Lemma mm_alloc nr s own g order :
  mm_wf nr s own -> 0 <= order ->
  exists r s', alloc_pages s g order = Some (r, s') /\
    alloc_result nr (buddy s) order r (buddy s') /\
    match r with
    | Some p =>
        own !! p = None /\ mm_wf nr s' (<[p := order]> own) /\
        (forall q o x, own !! q = Some o -> q <= x < q + 2 ^ o -> ~ (p <= x < p + 2 ^ order))
    | None => mm_wf nr s' own
    end.
Proof.
  intros Hmm Hord. unfold alloc_pages.
  destruct (alloc_spec nr (buddy s) order) as (r & b' & -> & Hwf' & Hlk' & Hres);
    [by destruct Hmm|by destruct Hmm|done|]. some_bind.
  destruct r as [p|]; simpl in Hres.
  - destruct Hres as (Ho & Hp0 & Hal & Hend & Hfree & Hiff & Hact).
    destruct (mw_virtual _ _ _ Hmm p) as (pg & Hpg & Hv).
    { pose proof (pow2_pos order Hord). lia. }
    change (page_at (set_buddy s b') p) with (page_at s p). rewrite Hpg. some_bind.
    pose proof (pow2_pos order Hord) as H2.
    assert (Hpp : 0 < p).
    { destruct (decide (p = 0)) as [->|]; [|lia]. destruct (mw_zero _ _ _ Hmm). apply Hfree. lia. }
    assert (Hown : forall q o x, own !! q = Some o -> q <= x < q + 2 ^ o -> ~ (p <= x < p + 2 ^ order)).
    { intros q o x Hq Hx Hx'. destruct (mw_own _ _ _ Hmm q o Hq) as [_ (_&_&_&_&Hd)].
      apply (Hd x Hx). by apply Hfree. }
    assert (Hnone : own !! p = None).
    { destruct (own !! p) as [o|] eqn:E; [|done]. destruct (mw_own _ _ _ Hmm p o E) as [_ (Ho'&_)].
      pose proof (pow2_pos o ltac:(lia)). exfalso. apply (Hown p o p E); lia. }
    do 2 eexists. split; [done|]. split; [simpl; by split_and!|]. split; [done|]. split; [|done].
    destruct Hmm as [M1 M2 M3 M4 M5 M6 M7 M8 M9]. split; try done.
    + intros q Hq. rewrite page_at_set; [|lia|lia|by eexists].
      case_decide; [subst; by eexists|by apply M2].
    + simpl. rewrite Hiff. tauto.
    + simpl. rewrite Hact. apply NoDup_cons. split; [|done]. rewrite M7, Hnone. by intros [? ?].
    + intros q. simpl. rewrite Hact, elem_of_cons, M7, lookup_insert. case_decide; naive_solver.
    + intros q o [[<- <-]|[Hne Hq]]%lookup_insert_Some; simpl.
      * split; [done|]. split; [done|]. do 3 (split; [done|]). intros x Hx. rewrite Hiff. tauto.
      * destruct (M8 q o Hq) as (?&?&?&?&?&Hd). split; [done|]. do 4 (split; [done|]).
        intros x Hx. rewrite Hiff. intros [Hf _]. by apply (Hd x).
    + intros q o q' o' x [[<- <-]|[Hne Hq]]%lookup_insert_Some [[<- <-]|[Hne' Hq']]%lookup_insert_Some Hx Hx'.
      * done.
      * by destruct (Hown _ _ _ Hq' Hx').
      * by destruct (Hown _ _ _ Hq Hx).
      * eauto.
  - destruct Hres as (Hiff & Hact & Hempty).
    do 2 eexists. split; [done|]. split; [by split_and!|].
    destruct Hmm as [M1 M2 M3 M4 M5 M6 M7 M8 M9]. split; simpl; try done.
    + by rewrite Hiff.
    + by rewrite Hact.
    + by rewrite Hact.
    + intros q o Hq. destruct (M8 q o Hq) as (?&?&?&?&?&Hd). split; [done|]. do 4 (split; [done|]).
      intros x Hx. rewrite Hiff. by apply Hd.
Qed.

Lemma page_virtual_inj nr p q :
  nr * PAGE_SIZE <= 2 ^ 47 -> 0 <= p < nr -> 0 <= q < nr ->
  to_vir (p * PAGE_SIZE) = to_vir (q * PAGE_SIZE) -> p = q.
Proof.
  intros Hnr Hp Hq H. unfold PAGE_SIZE in *. rewrite !to_vir_low in H by lia. lia.
Qed.

Lemma page_lower_align_virtual nr p :
  nr * PAGE_SIZE <= 2 ^ 47 -> 0 <= p < nr ->
  PAGE_LOWER_ALIGN (to_vir (p * PAGE_SIZE)) = to_vir (p * PAGE_SIZE) /\ to_vir (p * PAGE_SIZE) <> 0.
Proof.
  intros Hnr Hp. unfold PAGE_LOWER_ALIGN, lower_div, PAGE_SIZE, KERNEL_OFFSET in *.
  rewrite to_vir_low by lia. unfold KERNEL_OFFSET. split; [|lia].
  replace ((p * 4096 + 0xffff800000000000) / 4096 * 4096) with (p * 4096 + 0xffff800000000000).
  - apply u64_small. lia.
  - replace 0xffff800000000000 with (0xffff800000000 * 4096) at 2 by lia.
    rewrite <- Z.mul_add_distr_r, Z.div_mul by lia. lia.
Qed.

Lemma find_active_spec nr s own p l :
  mm_wf nr s own -> 0 <= p < nr -> p ∈ l -> NoDup l -> (forall q, q ∈ l -> 0 <= q < nr) ->
  exists a c, l = a ++ p :: c /\ find_active s (to_vir (p * PAGE_SIZE)) l = Some (Some p, a ++ c).
Proof.
  intros Hmm Hp. induction l as [|q l IH]; [set_solver|]. intros Hin Hnd Hl.
  cbn [find_active]. destruct (mw_virtual _ _ _ Hmm q) as (pg & Hpg & Hv); [apply Hl; set_solver|].
  rewrite Hpg. some_bind. rewrite Hv.
  apply NoDup_cons in Hnd as [Hq Hnd]. case_if.
  - apply (page_virtual_inj nr) in E; [|by destruct Hmm|apply Hl; set_solver|done]. subst q.
    by exists [], l.
  - destruct IH as (a & c & -> & ->); [|done|set_solver|].
    { apply elem_of_cons in Hin as [->|?]; [done|done]. }
    exists (q :: a), c. done.
Qed.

## Exercise brief
Look through the entries above, and wherever a line holds the word "Hiff", copy it.

## Written response
  - destruct Hres as (Ho & Hp0 & Hal & Hend & Hfree & Hiff & Hact).
    + simpl. rewrite Hiff. tauto.
      * split; [done|]. split; [done|]. do 3 (split; [done|]). intros x Hx. rewrite Hiff. tauto.
        intros x Hx. rewrite Hiff. intros [Hf _]. by apply (Hd x).
  - destruct Hres as (Hiff & Hact & Hempty).
    + by rewrite Hiff.
      intros x Hx. rewrite Hiff. by apply Hd.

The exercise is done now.